• WHAT IS NEEDED:
Search the data for the string "Next" and gather each line it is in.

[Recorded data]
== Segment start ==

Fixpoint map_paths (root : Value) (mapping : Map) : option Map :=
  match mapping with
  | [] => Some []
  | (name, path) :: rest =>
    p ← as_str path; v ← profile_path root p; m ← map_paths root rest; Some (map_insert name v m)
  end.
Definition resolve_mapping (mapping results : Map) : option Map := map_paths (VObject results) mapping.

(** ** One orchestration *)

(** What a run records; the maps are sorted by key. *)
Record Transcript : Type := mkTranscript {
  tx_events : list string;
  tx_states : list (string * string);
  tx_attempts : list (string * Z);
  tx_results : Map;
  tx_mapped : Map
}.

Definition add_event (e : string) (t : Transcript) : Transcript :=
  mkTranscript (tx_events t ++ [e]) (tx_states t) (tx_attempts t) (tx_results t) (tx_mapped t).
Definition set_node_state (id state : string) (t : Transcript) : Transcript :=
  mkTranscript (tx_events t) (map_insert id state (tx_states t)) (tx_attempts t) (tx_results t) (tx_mapped t).
Definition set_attempts (id : string) (count : Z) (t : Transcript) : Transcript :=
  mkTranscript (tx_events t) (tx_states t) (map_insert id count (tx_attempts t)) (tx_results t) (tx_mapped t).
Definition set_result (id : string) (v : Value) (t : Transcript) : Transcript :=
  mkTranscript (tx_events t) (tx_states t) (tx_attempts t) (map_insert id v (tx_results t)) (tx_mapped t).
Definition set_mapped (id : string) (v : Value) (t : Transcript) : Transcript :=
  mkTranscript (tx_events t) (tx_states t) (tx_attempts t) (tx_results t) (map_insert id v (tx_mapped t)).

(** The answer, before it is written as JSON. *)
Record ProfileResult : Type := mkProfileResult {
  pr_events : list string;
  pr_state : string;
  pr_error : option string;
  pr_aggregate : Value;
  pr_states : list (string * string);
  pr_attempts : list (string * Z);
  pr_mapped : Map;
  pr_compensation : list string
}.

Definition build_result (r : ProfileResult) : Value :=
  VObject [("aggregate", pr_aggregate r);
    ("attempt_counts", VObject (map (fun kv => (fst kv, vnat (snd kv))) (pr_attempts r)));
    ("compensation_order", vstrings (pr_compensation r));
    ("error_code", match pr_error r with Some e => VString e | None => VNull end);
    ("events", vstrings (pr_events r));
    ("mapped_params", VObject (pr_mapped r));
    ("node_states", VObject (map (fun kv => (fst kv, VString (snd kv))) (pr_states r)));
    ("terminal_state", VString (pr_state r))].

Definition result_of (t : Transcript) (state : string) (error : option string) (aggregate : Value)
    (compensation : list string) : ProfileResult :=
  mkProfileResult (tx_events t) state error aggregate (tx_states t) (tx_attempts t) (tx_mapped t) compensation.

Definition empty_failure (error : string) : ProfileResult :=
  mkProfileResult ["task:failed"] "failed" (Some error) VNull [] [] [] [].

(** The loop over the scripted outcomes of a node: the number of attempts, the
    last error, and whether one succeeded. *)
Fixpoint attempt_loop (node : Value) (id : string) (max_retries : Z) (scripted index : Z) (count : Z)
    (final_error : option string) (outcomes : list Value) (t : Transcript) : Z * option string * bool * Transcript :=
  match outcomes with
  | [] => (count, final_error, false, t)
  | outcome :: rest =>
    let count := count + 1 in
    let t := add_event (id +:+ ":attempt:" +:+ fmt_Z count) t in
    let kind := default "" (str_value outcome "kind") in
    if String.eqb kind "success"
    then (count, final_error, true,
          add_event (id +:+ ":completed") (set_node_state id "completed"
            (set_result id (default (VObject []) (vget "result" outcome)) t)))
    else
      let error := if String.eqb kind "timeout" then DELEGATE_TIMEOUT
                   else default DELEGATE_REJECTED (str_value outcome "error_code") in
      let retryable := String.eqb kind "timeout" || bool_value outcome "retryable" false in
      let selected := match vget "retry_on" node ≫= as_array with
                      | None => true
                      | Some values => existsb (fun v => bool_decide (as_str v = Some error)) values
                      end in
      if retryable && selected && (count <=? max_retries) && (index + 1 <? scripted)
      then attempt_loop node id max_retries scripted (index + 1) count (Some error) rest
             (add_event (id +:+ ":retrying") t)
      else (count, Some error, false, add_event (id +:+ ":failed") (set_node_state id "failed" t))
  end.

(** *** Compensation *)

(** The ancestors of the failed node: a queue, each node entered once. *)
Fixpoint add_pending (deps : list string) (ancestors : gset string) (pending : list string)
    : gset string * list string :=
  match deps with
  | [] => (ancestors, pending)
  | d :: rest => if decide (d ∈ ancestors) then add_pending rest ancestors pending
                 else add_pending rest ({[d]} ∪ ancestors) (pending ++ [d])
  end.

Fixpoint ancestor_loop (fuel : nat) (nodes : list (string * Value)) (ancestors : gset string) (pending : list string)
    : option (gset string) :=
  match fuel with
  | O => None
  | S fuel =>
    match pending with
    | [] => Some ancestors
    | id :: pending =>
      let '(ancestors, pending) := add_pending (dependencies (node_of nodes id)) ancestors pending in
      ancestor_loop fuel nodes ancestors pending
    end
  end.

Definition has_action (nodes : list (string * Value)) (id : string) : bool := match vget "compensate_action" (node_of nodes id) with Some _ => true | None => false end.

Fixpoint compensate_candidates (strict : bool) (nodes : list (string * Value)) (candidates order : list string)
    (t : Transcript) : list string * option string * Transcript :=
  match candidates with
  | [] => (order, None, t)
  | id :: rest =>
    if negb (has_action nodes id) then compensate_candidates strict nodes rest order t
    else
      let order := order ++ [id] in
      let t := add_event (id +:+ ":compensating") t in
      if string_is (node_of nodes id) "compensation_outcome" "failure"
      then
        let t := add_event (id +:+ ":compensation_failed") (set_node_state id "compensation_failed" t) in
        if strict then (order, Some COMPENSATION_FAILED, t)
        else compensate_candidates strict nodes rest order t
      else compensate_candidates strict nodes rest order
             (add_event (id +:+ ":compensated") (set_node_state id "compensated" t))
  end.

Definition is_completed (t : Transcript) (id : string) : bool := bool_decide (map_get id (tx_states t) = Some "completed").

(** The order, the error and the transcript of the compensation of a failure. *)
Definition profile_compensate (task : Value) (failed_id : string) (topo : list string) (nodes : list (string * Value))
    (t : Transcript) : option (list string * option string * Transcript) :=
  let best_effort := string_is task "compensation_policy" "best_effort" in
  let strict := string_is task "compensation_policy" "strict" in
  if negb (best_effort || strict) then Some ([], None, t)
  else
    ancestors ← ancestor_loop (S (S (length nodes))) nodes ∅ [failed_id];
    let candidates := List.filter (fun id => bool_decide (id ∈ ancestors) && is_completed t id) (rev topo) in
    if strict && existsb (fun id => negb (has_action nodes id)) candidates
    then Some ([], Some COMPENSATION_NOT_SUPPORTED, t)
    else Some (compensate_candidates strict nodes candidates [] t).

(** *** The nodes in order *)

Section orchestration.
Context `{JsonParser}.
Context (task : Value) (topo : list string) (nodes : list (string * Value)).

(** How a node ends: the run goes on, or the task has its answer. *)
Inductive Step : Type :=
| Next (t : Transcript)
| Stop (r : ProfileResult).

Definition stop_failed (error : string) (id : string) (t : Transcript) : Step :=
  Stop (result_of (add_event "task:failed" (add_event (id +:+ ":failed") (set_attempts id 0 (set_node_state id "failed" t))))
          "failed" (Some error) VNull []).

(** The attempts of a node and, if none succeeds, the compensation. *)
Definition execute_scripted (id : string) (node : Value) (t : Transcript) : option Step :=
  let max_retries := usize_value node "max_retries" (usize_value task "max_retries" 0) in
  let scripted := array_value node "attempts" in
  if u64_max <? max_retries + 1 then None
  else
    let '(count, final_error, completed, t) :=
      attempt_loop node id max_retries (Z.of_nat (length scripted)) 0 0 None
        (take (Z.to_nat (Z.min (max_retries + 1) (Z.of_nat (length scripted)))) scripted) t in
    let t := set_attempts id count t in
    if completed : bool then Some (Next t)
    else
      '(order, error, t) ← profile_compensate task id topo nodes t;
      Some (Stop (result_of (add_event "task:failed" t) "failed"
                    (Some (default (default DELEGATE_REJECTED final_error) error)) VNull order)).
Lemma add_pending_spec deps : forall ancestors pending,
  exists new, add_pending deps ancestors pending = (ancestors ∪ list_to_set deps, pending ++ new) /\
    size (ancestors ∪ list_to_set deps : gset string) = (size ancestors + length new)%nat /\
    (forall d, d ∈ new -> d ∈ deps) /\ (forall d, d ∈ deps -> d ∈ ancestors \/ d ∈ new).
Proof.
  induction deps as [|d deps IH]; intros ancestors pending; cbn [add_pending list_to_set].
  - exists []. rewrite app_nil_r, union_empty_r_L. set_solver by lia.
  - case_decide as Hd.
    + destruct (IH ancestors pending) as (new & E & Hs & Hn & Hi). exists new.
      replace (ancestors ∪ ({[d]} ∪ list_to_set deps)) with (ancestors ∪ list_to_set deps) by set_solver.
      split; [done |]. set_solver.
    + destruct (IH ({[d]} ∪ ancestors) (pending ++ [d])) as (new & E & Hs & Hn & Hi). exists (d :: new).
      replace (ancestors ∪ ({[d]} ∪ list_to_set deps)) with ({[d]} ∪ ancestors ∪ list_to_set deps) by set_solver.
      split; [by rewrite E, <- app_assoc |]. split; [|set_solver].
      rewrite Hs, size_union by set_solver. rewrite size_singleton. cbn [length]. lia.
Qed.

(** The nodes reached so far, those still to look at, and what is left to find. *)
Record ancestors_inv (nodes : list (string * Value)) (failed : string) (ancestors : gset string) (pending : list string) : Prop := {
  ai_sound : forall a, a ∈ ancestors -> tc (depends nodes) a failed;
  ai_pending : forall p, p ∈ pending -> p = failed \/ p ∈ ancestors;
  ai_closed : forall b, b = failed \/ b ∈ ancestors -> b ∉ pending -> forall a, depends nodes a b -> a ∈ ancestors;
  ai_known : ancestors ⊆ list_to_set (keys_of nodes)
}.

Lemma ancestors_inv_step nodes failed ancestors id pending new :
  (forall a b, depends nodes a b -> a ∈ keys_of nodes) ->
  ancestors_inv nodes failed ancestors (id :: pending) ->
  (forall d, d ∈ new -> d ∈ dependencies (node_of nodes id)) ->
  (forall d, d ∈ dependencies (node_of nodes id) -> d ∈ ancestors \/ d ∈ new) ->
  ancestors_inv nodes failed (ancestors ∪ list_to_set (dependencies (node_of nodes id))) (pending ++ new).
Proof.
  intros Hknown [Hs Hp Hc Hk] Hn Hi. constructor.
  - intros a [Ha|Ha%elem_of_list_to_set]%elem_of_union; [by apply Hs |].
    destruct (Hp id) as [->|Hid]; [left | by apply tc_once | by eapply tc_l, Hs].
  - intros p Hpp. apply elem_of_app in Hpp as [Hpp|Hpp]; [|by right; apply elem_of_union_r, elem_of_list_to_set, Hn].
    destruct (Hp p) as [->|]; [by right | by left | right; set_solver].
  - intros b Hb Hnp a Ha. destruct (decide (b = id)) as [->|Hne]; [by apply elem_of_union_r, elem_of_list_to_set |].
    apply elem_of_union_l. apply (Hc b); [|set_solver | done].
    destruct Hb as [|[|Hb%elem_of_list_to_set]%elem_of_union]; [by left | by right |].
    destruct (Hi b Hb); [by right | set_solver].
  - apply union_subseteq. split; [done |]. intros d Hd%elem_of_list_to_set.
    apply elem_of_list_to_set. by eapply Hknown.
Qed.

(** Enough fuel: every node is entered once, the failed one perhaps twice. *)
Lemma ancestor_loop_spec nodes failed fuel : forall ancestors pending,
  NoDup (keys_of nodes) -> (forall a b, depends nodes a b -> a ∈ keys_of nodes) ->
  ancestors_inv nodes failed ancestors pending ->
  (length pending + length nodes < fuel + size ancestors)%nat ->
  exists found, ancestor_loop fuel nodes ancestors pending = Some found /\
    forall a, a ∈ found <-> tc (depends nodes) a failed.
Proof.
  induction fuel as [|fuel IH]; intros ancestors pending Hnd Hknown Hinv Hfuel;
    pose proof Hinv as [Hs Hp Hc Hk].
  - exfalso. apply subseteq_size in Hk. rewrite size_keys in Hk by done. lia.
  - cbn [ancestor_loop]. destruct pending as [|id pending].
    + exists ancestors. split; [done |]. intros a. split; [apply Hs |]. induction 1 as [a b Hab|a b c Hab _ IHt].
      * apply (Hc b); [by left | set_solver | done].
      * apply (Hc b); [right; by apply IHt | set_solver | done].
    + destruct (add_pending_spec (dependencies (node_of nodes id)) ancestors pending) as (new & -> & Hsz & Hn & Hi).
      apply IH; [done | done | by apply ancestors_inv_step |].
      rewrite length_app. cbn [length] in Hfuel. lia.
Qed.

Lemma ancestors_found nodes failed : NoDup (keys_of nodes) ->
  (forall a b, depends nodes a b -> a ∈ keys_of nodes) ->
  exists found, ancestor_loop (S (S (length nodes))) nodes ∅ [failed] = Some found /\
    forall a, a ∈ found <-> tc (depends nodes) a failed.
Proof.
  intros Hnd Hknown. apply ancestor_loop_spec; [done | done | | rewrite size_empty; cbn; lia].
  constructor; [set_solver | set_solver | | set_solver]. intros b [->|Hb]; [|set_solver]. intros Hn. destruct Hn. left.
Qed.

Definition fails (nodes : list (string * Value)) (id : string) : bool :=
  string_is (node_of nodes id) "compensation_outcome" "failure".

(** Up to and with the first failure. *)
Fixpoint until_failure (nodes : list (string * Value)) (l : list string) : list string :=
  match l with
  | [] => []
  | id :: rest => id :: if fails nodes id then [] else until_failure nodes rest
  end.

Definition undone (strict : bool) (nodes : list (string * Value)) (candidates : list string) : list string :=
  let l := List.filter (has_action nodes) candidates in if strict then until_failure nodes l else l.

Definition undo_state (nodes : list (string * Value)) (id : string) : string :=
  if fails nodes id then "compensation_failed" else "compensated".

(** A transcript that only says what was undone. *)
Record compensated_as (nodes : list (string * Value)) (done : list string) (t t' : Transcript) : Prop := {
  co_attempts : tx_attempts t' = tx_attempts t;
  co_results : tx_results t' = tx_results t;
  co_mapped : tx_mapped t' = tx_mapped t;
  co_states : forall v, map_get v (tx_states t') =
    if decide (v ∈ done) then Some (undo_state nodes v) else map_get v (tx_states t)
}.

Lemma compensated_none nodes t : compensated_as nodes [] t t.
Proof. constructor; [done | done | done |]. intros v. by rewrite decide_False by set_solver. Qed.

Lemma compensated_cons nodes id done t t' (events : list string) :
  compensated_as nodes done
    (mkTranscript events (map_insert id (undo_state nodes id) (tx_states t)) (tx_attempts t) (tx_results t) (tx_mapped t)) t' ->
  compensated_as nodes (id :: done) t t'.
Proof.
  intros [H1 H2 H3 H4]. constructor; [done | done | done |]. intros v. rewrite H4. cbn. rewrite map_get_insert.
  destruct (String.eqb_spec v id) as [->|Hne]; repeat case_decide; try done; set_solver.
Qed.

Lemma compensate_candidates_spec strict nodes candidates : forall order t,
  exists t', compensate_candidates strict nodes candidates order t =
      (order ++ undone strict nodes candidates,
       if strict && existsb (fails nodes) (List.filter (has_action nodes) candidates) then Some COMPENSATION_FAILED else None, t') /\
    compensated_as nodes (undone strict nodes candidates) t t'.
Proof.
  induction candidates as [|id rest IH]; intros order t.
  - exists t. unfold undone. cbn. rewrite andb_false_r. destruct strict; rewrite app_nil_r; split; try done; apply compensated_none.
  - cbn [compensate_candidates]. unfold undone. cbn [List.filter].
    destruct (has_action nodes id); cbn [negb]; [|apply IH].
    cbn [existsb until_failure]. fold (fails nodes id). destruct (fails nodes id) eqn:Ef.
    + destruct strict; cbn [andb orb].
      * eexists. split; [done |]. eapply compensated_cons. unfold undo_state. rewrite Ef. apply compensated_none.
      * edestruct IH as (t' & E & Hc). exists t'. rewrite E, <- app_assoc. split; [done |].
        eapply compensated_cons. unfold undo_state. rewrite Ef. exact Hc.
    + edestruct IH as (t' & E & Hc). exists t'. rewrite E, <- app_assoc. unfold undone in *. cbn [orb].
      split; [by destruct strict |].
      assert (H : compensated_as nodes (id :: (if strict then until_failure nodes (List.filter (has_action nodes) rest)
                                              else List.filter (has_action nodes) rest)) t t'); [|by destruct strict].
      eapply compensated_cons. unfold undo_state. rewrite Ef. exact Hc.
Qed.
Lemma handle_query_recorded app req w : exists resp w' new,
  complex_handle_query app req w = (resp, w') /\
  complex_handle_query (recorded app) req (w, []) = (resp, (w', new)) /\
  map fc_node_url new `sublist_of` map gr_node_url (co_graph (ca_opt app)) /\ Forall (admissible app req) new.
Proof.
  assert (Hnil : forall resp : NodeResponse, exists r w' new, (resp, w) = (r, w') /\ (resp, (w, [])) = (r, (w', new)) /\
    map fc_node_url new `sublist_of` map gr_node_url (co_graph (ca_opt app)) /\ Forall (admissible app req) new).
  { intros resp. exists resp, w, []. repeat split; [apply sublist_nil_l | constructor]. }
  unfold complex_handle_query. change (ca_opt (recorded app)) with (ca_opt app).
  destruct (parse_json (of_bytes (nr_body req))) as [body|]; [|apply Hnil].
  destruct (parsed_from_json body _) as [frame|]; [|apply Hnil].
  change (parse_depth (recorded app) req) with (parse_depth app req).
  destruct (parse_depth app req) as [d|] eqn:Ed; [|apply Hnil].
  destruct (existsb _ (parse_trace req)) eqn:Ec; [apply Hnil |].
  cbn [recorded ca_provider recorded_provider cp_query fst snd].
  destruct (cp_query (ca_provider app) frame (ca_opt app) w) as [[local|e] w1].
  2: { do 2 eexists. exists []. repeat split; [apply sublist_nil_l | constructor]. }
  unfold expand_graph. change (ca_opt (recorded app)) with (ca_opt app).
  destruct ((0 <? d) && _) eqn:Ex.
  2: { do 2 eexists. exists []. repeat split; [apply sublist_nil_l | constructor]. }
  destruct (fetch_children_recorded app (co_graph (ca_opt app)) (to_vec body) (d - 1)
              (parse_trace req ++ [co_node_id (ca_opt app)]) (rq_header req "X-NWP-Agent") (rq_header req "X-NWP-Budget") w1 [])
    as (vs & w' & new & -> & -> & Hs & Hf).
  do 2 eexists. exists new. split; [done |]. split; [done |]. split; [done |].
  apply andb_true_iff in Ex as [Ex _]. cmp_hyps. pose proof (parse_depth_bounds app req d Ed).
  assert (Hfresh : co_node_id (ca_opt app) ∉ parse_trace req).
  { intros Hin. apply not_true_iff_false in Ec. apply Ec, existsb_exists. eexists. split; [by apply list_elem_of_In | apply String.eqb_refl]. }
  apply Forall_forall. intros c Hc. rewrite Forall_forall in Hf. destruct (Hf c Hc) as [Hok E]. rewrite E in *.
  cbn in *. constructor; cbn; try done.
  - apply (sublist_subseteq _ _ Hs). by apply (list_elem_of_fmap_2 fc_node_url _ _ Hc).
  - rewrite Ed. f_equal. lia.
  - lia.
Qed.
(** The guard of a complex node.  Whatever the request, the node makes at
    most one fetch for each of its references, and only to a URL its options
    admit (https unless plain http is allowed, within the prefixes, no private
    host), with one less depth than the request has, which is within the cap
    and the maximum of the node, with its own identifier added to a trace it
    was not on, and with the caller's identity and budget. *)
Theorem complex_fetch_guard app req w : exists resp w' calls,
  complex_handle app req w = (resp, w') /\
  complex_handle (recorded app) req (w, []) = (resp, (w', calls)) /\
  map fc_node_url calls `sublist_of` map gr_node_url (co_graph (ca_opt app)) /\
  Forall (admissible app req) calls.
Proof.
  assert (Hnil : forall resp : NodeResponse, exists r w' new, (resp, w) = (r, w') /\ (resp, (w, [])) = (r, (w', new)) /\
    map fc_node_url new `sublist_of` map gr_node_url (co_graph (ca_opt app)) /\ Forall (admissible app req) new).
  { intros resp. exists resp, w, []. repeat split; [apply sublist_nil_l | constructor]. }
  unfold complex_handle. change (ca_opt (recorded app)) with (ca_opt app). change (ca_prefix (recorded app)) with (ca_prefix app).
  destruct (strip_prefix (ca_prefix app) (nr_path req)) as [sub|]; [|apply Hnil].
  destruct (_ && _); [apply Hnil |]. do 3 (destruct (one_of sub _ _); [apply Hnil |]).
  destruct (one_of sub "/query" "/query/"); [destruct (negb _); [apply Hnil | apply handle_query_recorded] |].
  destruct (one_of sub _ _); [|apply Hnil]. destruct (negb _); [apply Hnil |].
  unfold complex_handle_invoke. destruct (parse_json (of_bytes (nr_body req))) as [body|]; [|apply Hnil].
  destruct (action_from_json body) as [frame|]; [|apply Hnil].
  change (check_complex_action (recorded app) frame) with (check_complex_action app frame).
  destruct (check_complex_action app frame) as [spec|]; [|apply Hnil].
  cbn [recorded ca_provider recorded_provider cp_execute fst snd ca_opt].
  destruct (cp_execute (ca_provider app) frame _ w) as [[result|e] w1]; do 2 eexists; exists [];
    (split; [done |]; split; [done |]; split; [apply sublist_nil_l | constructor]).
Qed.

(** *** The fetcher counts only on admissible calls *)

Definition with_fetcher (f : ChildFetcher W) (app : ComplexNodeApp W) : ComplexNodeApp W :=
  mkComplexApp (ca_opt app) (ca_prefix app) (ca_provider app) (Some f) (ca_nwm_json app) (ca_schema_json app)
    (ca_actions_json app) (ca_anchor_id app).

Lemma fetch_children_agree app f g graph body d tr agent budget :
  (forall url w, child_ok (ca_opt app) url -> url ∈ map gr_node_url graph ->
     f (mkFetch url body d tr agent budget) w = g (mkFetch url body d tr agent budget) w) ->
  forall w, fetch_children (with_fetcher f app) graph body d tr agent budget w =
            fetch_children (with_fetcher g app) graph body d tr agent budget w.
Proof.
  induction graph as [|gref graph IH]; intros Hfg w; [done |]. cbn [fetch_children].
  assert (E : fetch_child (with_fetcher f app) gref body d tr agent budget w =
              fetch_child (with_fetcher g app) gref body d tr agent budget w).
  { unfold fetch_child. cbn [with_fetcher ca_opt ca_fetcher]. destruct (validate_child_url _ _ _ _) eqn:Ev; [done |].
    rewrite Hfg; [done | exact Ev | left]. }
  rewrite E. destruct (fetch_child (with_fetcher g app) gref body d tr agent budget w) as [v w1].
  rewrite IH; [done |]. intros url w2 Hok Hin. apply Hfg; [done | by right].
Qed.

Lemma handle_agree app f g req : (forall c w, admissible app req c -> f c w = g c w) ->
  forall w, complex_handle (with_fetcher f app) req w = complex_handle (with_fetcher g app) req w.
Proof.
  intros Hfg w. unfold complex_handle. cbn [with_fetcher ca_opt ca_prefix].
  destruct (strip_prefix (ca_prefix app) (nr_path req)) as [sub|]; [|done].
  destruct (_ && _); [done |]. do 3 (destruct (one_of sub _ _); [done |]).
  destruct (one_of sub "/query" "/query/"); [|done]. destruct (negb _); [done |].
  unfold complex_handle_query. cbn [with_fetcher ca_opt ca_provider].
  destruct (parse_json (of_bytes (nr_body req))) as [body|]; [|done].
  destruct (parsed_from_json body _) as [frame|]; [|done].
  change (parse_depth (with_fetcher f app) req) with (parse_depth app req).
  change (parse_depth (with_fetcher g app) req) with (parse_depth app req).
  destruct (parse_depth app req) as [d|] eqn:Ed; [|done].
  destruct (existsb _ (parse_trace req)) eqn:Ec; [done |].
  destruct (cp_query (ca_provider app) frame (ca_opt app) w) as [[local|e] w1]; [|done].
  unfold expand_graph. cbn [with_fetcher ca_opt].
  destruct ((0 <? d) && _) eqn:Ex; [|done]. rewrite (fetch_children_agree app f g); [done |].
  intros url w2 Hok Hin. apply Hfg. apply andb_true_iff in Ex as [Ex _]. cmp_hyps.
  pose proof (parse_depth_bounds app req d Ed). constructor; cbn; try done.
  - rewrite Ed. f_equal. lia.
  - lia.
  - intros Hn. apply not_true_iff_false in Ec. apply Ec, existsb_exists. eexists.
    split; [by apply list_elem_of_In | apply String.eqb_refl].
Qed.
End node.

(** ** A network of nodes *)

Section network.
Context {D : Digests} `{JsonParser} {W : Type}.

(** The node at a URL, and what comes back of an answer. *)
Context (nodes : string -> option (ComplexNodeApp W)) (outcome_of : NodeResponse -> ChildOutcome) (unreachable : ChildOutcome).

(** The request of a fetch: the depth, the trace, the agent and the budget in
    the headers the node reads them from. *)
Definition child_headers (c : FetchCall) : gmap string string :=
  list_to_map
    ([("x-nwp-depth", fmt_Z (fc_child_depth c)); ("x-nwp-trace", join "," (fc_trace c))]
       ++ opt_header "x-nwp-agent" (fc_agent c) ++ opt_header "x-nwp-budget" (fc_budget c)).
Definition child_request (app : ComplexNodeApp W) (c : FetchCall) : NodeRequest :=
  mkNodeRequest "POST" (ca_prefix app +:+ "/query") (child_headers c) (fc_body c).

(** Nodes that fetch from one another: [fuel] bounds the levels, past which
    [last] answers. *)
Fixpoint network_fetch (last : ChildFetcher W) (fuel : nat) : ChildFetcher W :=
  match fuel with
  | O => last
  | S fuel => fun c w =>
    match nodes (fc_node_url c) with
    | None => (unreachable, w)
    | Some app =>
      let '(resp, w) := complex_handle (with_fetcher (network_fetch last fuel) app) (child_request app c) w in
      (outcome_of resp, w)
    end
  end.

Lemma child_headers_get c :
  child_headers c !! "x-nwp-depth" = Some (fmt_Z (fc_child_depth c)) /\
  child_headers c !! "x-nwp-trace" = Some (join "," (fc_trace c)).
Proof.
  unfold child_headers. cbn [app list_to_map foldr fst snd].
  split; [apply lookup_insert_eq |]. rewrite lookup_insert_ne by done. apply lookup_insert_eq.
Qed.

Lemma child_request_depth app c : 0 <= fc_child_depth c <= ABSOLUTE_MAX_DEPTH ->
  parse_u32 (fmt_Z (fc_child_depth c)) = Some (fc_child_depth c) /\
  rq_header (child_request app c) "X-NWP-Depth" = Some (fmt_Z (fc_child_depth c)).
Proof.
  intros Hd. split; [|apply child_headers_get].
  assert (E : fc_child_depth c = 0 \/ fc_child_depth c = 1 \/ fc_child_depth c = 2 \/ fc_child_depth c = 3 \/
              fc_child_depth c = 4 \/ fc_child_depth c = 5) by (unfold ABSOLUTE_MAX_DEPTH in Hd; lia).
  by destruct E as [->|[->|[->|[->|[->| ->]]]]].
Qed.

(** A fetch leads to another: a node at its URL may make it. *)
Definition leads (c c' : FetchCall) : Prop :=
  exists app, nodes (fc_node_url c) = Some app /\ admissible app (child_request app c) c'.

Lemma leads_depth c c' : 0 <= fc_child_depth c <= ABSOLUTE_MAX_DEPTH -> leads c c' ->
  fc_child_depth c = fc_child_depth c' + 1 /\ 0 <= fc_child_depth c'.
Proof.
  intros Hd (app & _ & Ha). pose proof (ad_depth _ _ _ Ha) as E. pose proof (ad_bound _ _ _ Ha).
  destruct (child_request_depth app c Hd) as [Ep Eh]. unfold parse_depth in E. rewrite Eh, Ep in E.
  destruct (_ <? _); [done |]. destruct (_ <? _); [done |]. injection E as E. lia.
Qed.

(** The identifiers of the nodes can be told apart in a trace. *)
Definition clean_id (s : string) : Prop := is_empty s = false /\ trim s = s /\ lacks "," s.

Lemma child_request_trace app c : fc_trace c <> [] -> Forall clean_id (fc_trace c) ->
  parse_trace (child_request app c) = fc_trace c.
Proof.
  intros Hne Hc. unfold parse_trace, rq_header.
  change (nr_headers (child_request app c) !! to_ascii_lowercase TRACE_HEADER) with (child_headers c !! "x-nwp-trace").
  rewrite (proj2 (child_headers_get c)), split_on_join; [|by eapply Forall_impl; [exact Hc |]; intros ? [_ [_ ?]] | done].
  clear Hne. induction Hc as [|s l (H1 & H2 & _) Hl IH]; [done |]. cbn [map List.filter]. rewrite H2, H1. cbn [negb]. by rewrite IH.
Qed.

== Segment end ==

• EXERCISE SOLUTION:
| Next (t : Transcript)
    if completed : bool then Some (Next t)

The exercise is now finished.